Writing in the journal Science, Case Western Reserve University researcher Peter Scacheri explains how colon cancer cells, from different people at different stages of the disease, all showed certain epigenetic changes - alterations in the proteins that bind to and control expression of DNA.  They coined the term Variant Enhancer Loci or "VELs" to describe them.

These VELs are interesting because the actual genes involved in colon cancer vary enormously between patients, and because epigenetic changes such as these should be reversible, providing valuable targets for treatments.

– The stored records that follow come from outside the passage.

Definition complete_and_out_error (err : goerror) : prog outcome :=
  let errMsg := err_Error err in
  if Strings.Contains errMsg "not found" then writeError StatusNotFound "agent not found"
  else if Strings.Contains errMsg "cross_shard_atomic_unsupported"
  then writeError StatusConflict "cross-shard CompleteAndOut is not supported"
  else if contains_any errMsg ["TOKEN_MISMATCH"; "NOT_OWNER"; "owned by"; "lease token mismatch"]
  then writeError StatusForbidden "not authorized to complete agent"
  else if Strings.Contains errMsg "invalid status" then writeError StatusConflict "agent in invalid state"
  else writeError StatusInternalServerError "failed to complete agent".

Definition CompleteAndOutAgent (r : Request) : prog outcome :=
  let id := Strings.TrimSuffix (extractIDFromPath (rq_path r) "/api/v1/agents/") "/complete-and-out" in
  if decide (id = "") then writeError StatusBadRequest "missing agent ID"
  else match decode_CompleteAndOut (rq_body r) with
  | Err _ => writeError StatusBadRequest "invalid request body"
  | Ok req =>
      let shardID := cao_ShardID req in
      visible_agent shardID r id (fun current =>
        let namespaceID := effectiveAgentNamespace current in
        let proceed := with_lease_headers r (fun agentID leaseToken =>
          match convert_outputs namespaceID (cao_Outputs req) with
          | None => writeError StatusForbidden "output namespace_id must inherit parent namespace"
          | Some outputs =>
              done ← on_space shardID (CCompleteAndOut id agentID leaseToken (cao_Result req) outputs);
              match done with
              | Err e => complete_and_out_error e
              | Ok (completed, created) => mret (writeJSON StatusOK (BCompleted completed created))
              end
          end) in
        match AuthPrincipalFromContext r with
        | None => proceed
        | Some principal =>
            allowed ← allowNamespaceAgentCreation principal namespaceID None (Z.of_nat (length (cao_Outputs req)));
            within_quota allowed
              (queue_quotas principal namespaceID (map_to_list (queue_additions (cao_Outputs req))) proceed)
        end)
  end.

Definition release_error (err : goerror) : prog outcome :=
  if Strings.Contains (err_Error err) "cannot release" then writeError StatusForbidden (err_Error err)
  else writeError StatusInternalServerError "failed to release agent".

Definition ReleaseAgent (r : Request) : prog outcome :=
  let id := Strings.TrimSuffix (extractIDFromPath (rq_path r) "/api/v1/agents/") "/release" in
  if decide (id = "") then writeError StatusBadRequest "missing agent ID"
  else with_lease_headers r (fun agentID leaseToken =>
    let req := if decide (0 < rq_length r)
               then match decode_Release (rq_body r) with Ok req => req | Err _ => MkReleaseRequest "" "" end
               else MkReleaseRequest "" "" in
    let shardID := re_ShardID req in
    visible_agent shardID r id (fun _ =>
      if ReleaseAndGetProvider (h_bound h) then
        released ← on_space shardID (CReleaseAndGet id agentID leaseToken (re_Reason req));
        match released with
        | Err e => release_error e
        | Ok t => answer_agent shardID id t
        end
      else
        released ← on_space shardID (CRelease id agentID leaseToken (re_Reason req));
        match released with
        | Err e => release_error e
        | Ok _ => fetch_agent shardID id
        end)).

Definition renew_error (err : goerror) : prog outcome :=
  let errMsg := err_Error err in
  if contains_any errMsg ["TOKEN_MISMATCH"; "lease token mismatch"; "NOT_OWNER"; "owned by"; "cannot renew";
                          "renew rejected"]
  then writeError StatusForbidden "stale or invalid lease token"
  else if contains_any errMsg ["INVALID_STATUS"; "invalid status"]
  then writeError StatusConflict "agent not in correct state"
  else if contains_any errMsg ["agent not found"; "AGENT_NOT_FOUND"]
  then writeError StatusNotFound "agent not found"
  else writeError StatusInternalServerError "failed to renew lease".

Definition RenewLeaseAgent (r : Request) : prog outcome :=
  let id := Strings.TrimSuffix (extractIDFromPath (rq_path r) "/api/v1/agents/") "/renew" in
  if decide (id = "") then writeError StatusBadRequest "missing agent ID"
  else with_lease_headers r (fun agentID leaseToken =>
    let decoded := if decide (0 < rq_length r \/ rq_length r = -1)
                   then decode_RenewLease (rq_body r) else Err JEOF in
    match decoded with
    | Err JInvalid => writeError StatusBadRequest "invalid request body"
    | _ =>
        let req := match decoded with Ok req => req | Err _ => MkRenewLeaseRequest 0 "" end in
        visible_agent (rn_ShardID req) r id (fun _ =>
          renewed ← on_space (rn_ShardID req)
                      (CRenewLease id agentID leaseToken (int64 (rn_LeaseSec req * Time.Second)));
          match renewed with
          | Err e => renew_error e
          | Ok t => mret (writeJSON StatusOK (BAgent t))
          end)
    end).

Colorectal cancer, gross appearance of an opened colectomy specimenLooking at colon cells known as crypt cells, the researchers took samples of from healthy volunteers, as well as from early & late stage tumours, and labelled the genetic material with a marker that indicates the presence of gene enhancer elements.  This allowed them to identify thousands of VELs in cancerous cells that are either lost or gained when compared with healthy cells.  They also looked into gene expression to determine if these markers truly represented a change in the function of the cell, and found that the majority of common VELs did translate into up- or down-regulation of gene expression, with lost VELs having a more significant impact on cell function than those gained.

Epigenetic changes have a profound effect on the process of cells becoming cancerous.  In all, they found that the number of gene enhancers that change in the disease was significantly higher than the number of mutated genes, and importantly, less variable from one tumour to the next.

Colon cancer is linked with diet and obesity, and is one of the most common forms of cancer.  As with all cancers, identifying markers of the disease improves the likelihood of successful treatment.  Understanding the changes that happen not only to genes, but to gene switches and regulators, is a major step in improving treatments.